License to Drink

  • Six years ago, Audrey Kishline wrote the book on Moderation Management. Moderate Drinking: The New Option for Problem Drinkers set guidelines so that people with alcohol problems could continue drinking--as long as they were careful.

    Kishline wasn't. Last March, two months after she left the program she founded saying that it wasn't working for her, she drove the wrong way on a Washington State highway and smashed her pickup truck into a two-door Dodge, killing a man and his 12-year-old daughter. State troopers found Kishline unconscious, with a half-empty bottle of vodka by her side. Her blood-alcohol level was 0.26, more than three times the legal limit.

    Kishline's devastating meltdown has reignited debate, and outrage, over an already controversial treatment approach. Moderation Management, which has volunteer chapters in 14 states, allows a weekly quota of nine drinks for women and 14 for men. Designed for mild-to-moderate problem drinkers, the program consists of meetings similar to those of Alcoholics Anonymous, but it has fewer rules. Participants are usually encouraged to keep a journal documenting their drinking and to limit and pace their intake of alcohol. Understandably, and perhaps wisely, since she faces sentencing next month for vehicular homicide, Kishline is now a sharp critic of the movement, dismissing it through her lawyer as a "program for alcoholics covering up their own alcoholism."

    She has plenty of company. The Smithers Addiction Treatment and Research Center in New York City, renowned for its attempts to treat the likes of Truman Capote and, more recently, Darryl Strawberry, edged out its director after he spoke out in favor of managed moderation. Center officials issued a statement reaffirming their commitment to abstinence as the only viable treatment.

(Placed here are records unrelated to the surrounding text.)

(* ===== verification/UploaderProps.v ===== *)
(** Correctness of the upload pipeline of Uploader.v: what is written through it
    reaches the storage backend, however its goroutines are scheduled. *)
From Stdlib Require Import Ascii Strings.Byte ZArith Lia.
From stdpp Require Import prelude gmap strings list list_numbers.
From S2P Require Import Prelude Store Hash SlotPool Interval IntervalProps Volume StorageBackend FileBlock MemBlock Uploader.

Open Scope Z_scope.

(** * Triples *)

Section triples.
Context {T : Type}.
Abbreviation UM A := (M (UploadPipeline T) fault A).
Implicit Types s : UploadPipeline T.

(** From a state with [P] the call [m] returns with [Q] under every schedule that
    goes on long enough, and every schedule can go on so that it does. *)
Definition returns {A} (P : UploadPipeline T -> Prop) (m : UM A) (Q : A -> UploadPipeline T -> Prop) : Prop :=
  forall s, P s ->
    (forall sc, (exists a s', m (with_sched sc s) = (Ok a, s') /\ Q a s') \/
                (exists s', m (with_sched sc s) = (Err Blocked, s'))) /\
    (forall sc, exists more rest a s', Q a s' /\
       forall x, m (with_sched (sc ++ more ++ x) s) = (Ok a, with_sched (rest ++ x) s')).
(* ===== verification/Throttler.v ===== *)
(** The limit on the blocks that the read buffers of a client keep in memory:
    recently used blocks (src/pkg/hugofs/vfs/buffer/lru.go), the channels of the
    buffers (pubsub.go) and the tokens (throttler.go). *)
From Stdlib Require Import Ascii Strings.Byte ZArith Lia.
From stdpp Require Import prelude gmap strings list.
From S2P Require Import Prelude Store Hash Volume StorageBackend.

Open Scope Z_scope.

(** * Recently used blocks *)

(** golang-lru: a cache of at most so many keys; the values are all true. *)
Class Lru (L : Type) := {
  lru_make : Z -> option L;
  lru_get : BlockKey -> L -> bool * L;
  lru_add : BlockKey -> L -> L;
  lru_del : BlockKey -> L -> L;
  lru_oldest : L -> option BlockKey * L;
}.
(** Its documented behaviour: [lru_keys] are the keys, the oldest one first. *)
Class LruSpec (L : Type) {LL : Lru L} := {
  lru_keys : L -> list BlockKey;
  lru_size : L -> Z;
  lru_make_keys n l : lru_make n = Some l -> lru_keys l = [] /\ lru_size l = n;
  lru_make_ok n : 0 < n -> is_Some (lru_make n);
  lru_add_keys k l : Z.of_nat (length (filter (fun x => x <> k) (lru_keys l))) < lru_size l ->
    lru_keys (lru_add k l) = filter (fun x => x <> k) (lru_keys l) ++ [k] /\ lru_size (lru_add k l) = lru_size l;
  lru_del_keys k l : lru_keys (lru_del k l) = filter (fun x => x <> k) (lru_keys l) /\ lru_size (lru_del k l) = lru_size l;
  lru_oldest_keys l : (lru_oldest l).1 = (match lru_keys l with k :: _ => Some k | [] => None end) /\
    lru_keys (lru_oldest l).2 = drop 1 (lru_keys l) /\ lru_size (lru_oldest l).2 = lru_size l;
}.

(** [inoKeyMap] has the keys by their file, one for each time they were put. *)
Record BlockLRU (L : Type) := mkBlockLRU { lru : L; inoKeyMap : gmap N (list BlockKey); counter : Z; cap : Z }.
Arguments mkBlockLRU {L}. Arguments lru {L}. Arguments inoKeyMap {L}. Arguments counter {L}. Arguments cap {L}.

(** The list without the first [k]. *)
Fixpoint list_Remove (k : BlockKey) (l : list BlockKey) : list BlockKey :=
  match l with
  | [] => []
  | x :: l => if decide (x = k) then l else x :: list_Remove k l
  end.

Section lru.
Context {L : Type} {LL : Lru L}.

Definition NewBlockLRU (size : Z) : option (BlockLRU L) :=
  cache ← lru_make size; Some (mkBlockLRU cache ∅ 0 size).
Definition lru_Get (k : BlockKey) (c : BlockLRU L) : bool * BlockLRU L :=
  let '(r, l) := lru_get k (lru c) in (r, mkBlockLRU l (inoKeyMap c) (counter c) (cap c)).
Definition Put (k : BlockKey) (c : BlockLRU L) : BlockLRU L :=
  mkBlockLRU (lru_add k (lru c)) (<[GetIno k := default [] (inoKeyMap c !! GetIno k) ++ [k]]> (inoKeyMap c))
    (counter c + 1) (cap c).
(** Whether there was one is what the second look-up says; the key of an empty
    cache is the empty one. *)
Definition RemoveOldest (c : BlockLRU L) : BlockKey * bool * BlockLRU L :=
  let '(r, l) := lru_oldest (lru c) in
  let k := default "" r in
  match inoKeyMap c !! GetIno k with
  | None => (k, false, mkBlockLRU l (inoKeyMap c) (counter c) (cap c))
  | Some ks =>
      if decide (k ∈ ks) then
        (k, true, mkBlockLRU l (<[GetIno k := list_Remove k ks]> (inoKeyMap c)) (counter c - 1) (cap c))
      else (k, true, mkBlockLRU l (inoKeyMap c) (counter c) (cap c))
  end.
Definition RemoveByIno (ino : N) (c : BlockLRU L) : Z * BlockLRU L :=
  match inoKeyMap c !! ino with
  | None => (0, c)
  | Some ks =>
      (Z.of_nat (length ks),
       mkBlockLRU (foldl (fun l k => lru_del k l) (lru c) ks) (delete ino (inoKeyMap c))
         (counter c - Z.of_nat (length ks)) (cap c))
  end.
Definition lru_Size (c : BlockLRU L) : Z := counter c.
Definition lru_Cap (c : BlockLRU L) : Z := cap c.
End lru.

(** * The throttler *)

(** [tokenc] is the number of tokens in the channel; [subs] has the channels of
    the buffers by file, a channel being known by its buffer.  [handling]: the
    goroutine that takes the confirmations is not stuck. *)
Record Throttler (L : Type) := mkThrottler {
  limit : Z;
  tokenc : Z;
  availTokens : Z;
  t_lru : BlockLRU L;
  subs : gmap N (list nat);
  handling : bool;
  t_closed : bool }.
Arguments mkThrottler {L}. Arguments limit {L}. Arguments tokenc {L}. Arguments availTokens {L}. Arguments t_lru {L}.
Arguments subs {L}. Arguments handling {L}. Arguments t_closed {L}.

Section setters.
Context {L : Type}.
Implicit Types t : Throttler L.
Definition with_tokens (n a : Z) t := mkThrottler (limit t) n a (t_lru t) (subs t) (handling t) (t_closed t).
Definition with_t_lru (x : BlockLRU L) t := mkThrottler (limit t) (tokenc t) (availTokens t) x (subs t) (handling t) (t_closed t).
Definition with_subs x t := mkThrottler (limit t) (tokenc t) (availTokens t) (t_lru t) x (handling t) (t_closed t).
Definition with_handling x t := mkThrottler (limit t) (tokenc t) (availTokens t) (t_lru t) (subs t) x (t_closed t).
Definition with_t_closed t := mkThrottler (limit t) (tokenc t) (availTokens t) (t_lru t) (subs t) (handling t) true.
End setters.

Section throttler.
Context {L : Type} {LL : Lru L}.
(** The rest of the client, and what a buffer does when it is asked to give up a
    block and when its channel is closed; [true] when it confirms. *)
Context {X : Type} (answer : nat -> BlockKey -> M X fault bool) (hang_up : nat -> X -> X).
Abbreviation TM A := (M (Throttler L * X) fault A).

Definition get_thr : TM (Throttler L) := gets fst.
Definition set_thr (f : Throttler L -> Throttler L) : TM unit := modify (fun s => (f s.1, s.2)).
Definition on_rest {A} (m : M X fault A) : TM A := fun s => let '(r, x) := m s.2 in (r, (s.1, x)).

Definition NewThrottler (n : Z) : option (Throttler L) :=
  let n := if n <=? 0 then 256 else n in
  c ← NewBlockLRU n; Some (mkThrottler n n n c ∅ true false).

(** Sending to a full channel waits; to a closed one, panics. *)
Definition _release : TM unit :=
  t <- get_thr ;;
  if t_closed t then go_panic
  else if limit t <=? tokenc t then throw Blocked
  else set_thr (with_tokens (tokenc t + 1) (availTokens t + 1)).
(** A closed channel can always be received from. *)
Definition receive_token : TM bool :=
  t <- get_thr ;;
  if t_closed t then ret true
  else if 0 <? tokenc t then set_thr (with_tokens (tokenc t - 1) (availTokens t)) ;;; ret true
  else ret false.
Definition _occupy (k : BlockKey) : TM unit :=
  set_thr (fun t => with_t_lru (Put k (t_lru t)) t) ;;;
  set_thr (fun t => with_tokens (tokenc t) (availTokens t - 1) t).
Definition _acquire : TM unit :=
  r <- receive_token ;;
  if r : bool then set_thr (fun t => with_tokens (tokenc t) (availTokens t - 1) t) else throw Blocked.

(** A confirmation reaches the goroutine that handles them, which then is stuck if
    the channel of tokens is full. *)
Definition confirm : TM unit :=
  t <- get_thr ;;
  if t_closed t || negb (handling t) then ret tt
  else if limit t <=? tokenc t then set_thr (with_handling false)
  else _release.
(** A block was used. *)
Definition handle_update (k : BlockKey) : TM unit := set_thr (fun t => with_t_lru (Put k (t_lru t)) t).

Definition Register (ino : N) (id : nat) : TM unit :=
  set_thr (fun t => with_subs (<[ino := default [] (subs t !! ino) ++ [id]]> (subs t)) t).

(** The channels of all buffers of the file are closed. *)
Fixpoint release_n (n : nat) : TM unit :=
  match n with O => ret tt | S n => _release ;;; release_n n end.
Definition UnRegister (ino : N) : TM unit :=
  t <- get_thr ;;
  let chs := default [] (subs t !! ino) in
  set_thr (with_subs (delete ino (subs t))) ;;;
  modify (fun s => (s.1, foldl (fun x id => hang_up id x) s.2 chs)) ;;;
  let '(n, c) := RemoveByIno ino (t_lru t) in
  set_thr (with_t_lru c) ;;;
  release_n (Z.to_nat n).
#[export] Instance byte_eq_decision : EqDecision byte := Byte.byte_eq_dec.
#[export, refine] Instance byte_countable : Countable byte :=
  inj_countable' Byte.to_N (fun n => default x00 (Byte.of_N n)) _.
Proof. intros b. by rewrite Byte.of_to_N. Defined.

(** * JSON texts *)

(** [json.Marshal] and [Decoder.Decode] on the values of a body, as JSON sees them. *)
Class Json (V : Type) := {
  Marshal : V -> option (list byte);
  Decode : list byte -> option V }.
Class JsonSpec (V : Type) {J : Json V} := {
  Marshal_nonempty v bs : Marshal v = Some bs -> bs <> [];
  Decode_Marshal v bs : Marshal v = Some bs -> Decode bs = Some v }.

(** * Connections *)

(** The bytes still to be read, in the segments in which they arrive, and the
    writes so far.  After the last segment the peer has closed. *)
Record conn := mkConn { inbox : list (list byte); outbox : list (list byte); c_closed : bool }.
Definition EOF : error := ErrOther "EOF".
Definition ErrUnexpectedEOF : error := ErrOther "unexpected EOF".
Definition ErrNetClosed : error := ErrOther "use of closed network connection".

Definition with_inbox (l : list (list byte)) (c : conn) : conn := mkConn l (outbox c) (c_closed c).
Definition with_outbox (l : list (list byte)) (c : conn) : conn := mkConn (inbox c) l (c_closed c).
Definition with_c_closed (c : conn) : conn := mkConn (inbox c) (outbox c) true.
(** A header that comes in two pieces is misread: when the first piece ends before
    the length of the body, the request is taken to have no body, and the rest of
    its header is taken for the next one. *)
Theorem header_cut_misread {W} (s : services V W) svc sq method n err k l c :
  (sq < 2 ^ 64)%N -> x00 ∉ method -> (_seq + length method <= k <= _serviceMethod)%nat -> s !! method = Some svc -> c_closed c = false ->
  let h := header_bytes (mkHeader sq method n err) in
  inbox c = take k h :: drop k h :: l ->
  readRequest s c = (Ok (svc, mkHeader sq method 0 [], mkBuff None []), with_inbox (drop k h :: l) c).
Proof.
  intros Hs Hm Hk Hsv Hc h E. unfold _serviceMethod, _seq in Hk.
  assert (Hlh : length h = _headerLen) by apply length_header.
  assert (Hl : length (take k h) = k) by (rewrite length_take, Hlh; unfold _headerLen, _error, _length, _serviceMethod, _seq; lia).
  assert (Hrd : conn_Read _headerLen c = (Ok (take k h), with_inbox (drop k h :: l) c)).
  { unfold conn_Read. rewrite Hc, E. destruct (take k h) as [|a d] eqn:Et; [cbn in Hl; lia|]. cbn [read_some].
    rewrite take_ge, drop_ge by (rewrite Hl; unfold _headerLen, _error, _length, _serviceMethod, _seq; lia). done. }
  assert (Hph : parse_header (take k h) = mkHeader sq method 0 []).
  { assert (Ek : padded _headerLen (take k h) = be_bytes 8 sq ++ padded 16 method ++ replicate 104 x00).
    { unfold padded at 1. rewrite Hl, (take_ge (take k h)) by (rewrite Hl; unfold _headerLen, _error, _length, _serviceMethod, _seq; lia).
      unfold h, header_bytes. cbn [Seq ServiceMethod]. rewrite take_app_ge by (rewrite length_be_bytes; unfold _seq; lia).
      rewrite length_be_bytes, <- app_assoc. f_equal. rewrite take_app_le by (rewrite length_padded; unfold _seq; lia).
      unfold padded. rewrite (take_ge method) by (unfold _seq in *; lia). rewrite take_app_ge by (unfold _seq; lia).
      rewrite <- !app_assoc, take_replicate. f_equal. rewrite <- !replicate_add. f_equal.
      unfold _headerLen, _error, _length, _serviceMethod, _seq. lia. }
    unfold parse_header. cbv zeta. rewrite Ek. f_equal.
    - rewrite <- (app_nil_l (be_bytes 8 sq ++ _)), slice_app by (by rewrite ?length_be_bytes). by apply be_word_bytes.
    - rewrite slice_app by (by rewrite ?length_be_bytes, ?length_padded). apply getValid_padded. split; [lia | done].
    - rewrite app_assoc. change (replicate 104 x00) with (replicate 4 x00 ++ replicate 100 x00).
      by rewrite slice_app by (by rewrite ?length_app, ?length_be_bytes, ?length_padded).
    - rewrite app_assoc. change (replicate 104 x00) with (replicate 4 x00 ++ replicate 100 x00). rewrite app_assoc, <- (app_nil_r (replicate 100 x00)).
      rewrite slice_app by (by rewrite ?length_app, ?length_be_bytes, ?length_padded). done. }
  unfold readRequest, readRequestHeader, wrapping, bind. rewrite Hrd, Hph. cbn [ServiceMethod]. rewrite Hsv. done.
Qed.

    "There isn't an alcoholic around who doesn't wish he could drink moderately," says Dr. Ernest Noble, director of UCLA's Alcohol Research Center. He adds that similar attempts at moderation, such as Controlled Drinking, Drink Watchers and Rational Recovery, have a long history of failure. Dr. Nicholas Pace, co-founder of the Alcoholism Council of New York, agrees that such experiments are doomed because alcoholism, as abstinence advocates have drummed into the public's consciousness, is a disease. People who drink heavily over a long period of time permanently alter their livers, which means that they can no longer metabolize alcohol normally in the event that they do resume drinking. "The disease is progressive," says Pace. "If you put people on an island and give them alcohol every day, they will become alcoholics."

    Proponents of moderation counter that not all problem drinkers are alcoholics, and that the abstinence-only crowd makes the mistake of lumping everyone into the same category. Marc Kern, director of the Los Angeles-based Addiction Alternatives, accuses "A.A. nudniks of acting like fundamentalists" in their insistence on abstinence. He believes their all-or-nothing approach can backfire and turn off problem drinkers who may need a less drastic form of help. "It's not a black-and-white issue," says Kern.

    Carl, 40, who has attended moderation meetings in Manhattan for the past three years, believes he falls into that gray area. Though his family convinced him that he was drinking too much, he didn't think A.A. was right for him. "I'll always have to watch myself," he concedes, noting that he abides by the 14-drink weekly limit. He adds, "This program offers better tools than A.A."

    Despite his testimonial, there is no evidence to support that moderation works--or, for that matter, doesn't work. Medical studies have consistently shown that abstinence for alcoholics can lead to improved health and a longer life-span. But those findings don't address the crux of the matter: Are all problem drinkers alcoholics? Related to that is another question: Are problem drinkers more likely to fail at moderation or abstinence?

    "Alcoholics in recovery have tried moderation," says Adele Smithers-Forcani, whose late husband founded the Smithers center. "Kishline's tragedy shows [such attempts] don't work." On Aug. 11, at her sentencing, Kishline will probably be sent to jail for up to 54 months. According to her lawyer, Kishline may spend her time behind bars writing a sequel to her first book. This one will stress that moderation is not an option.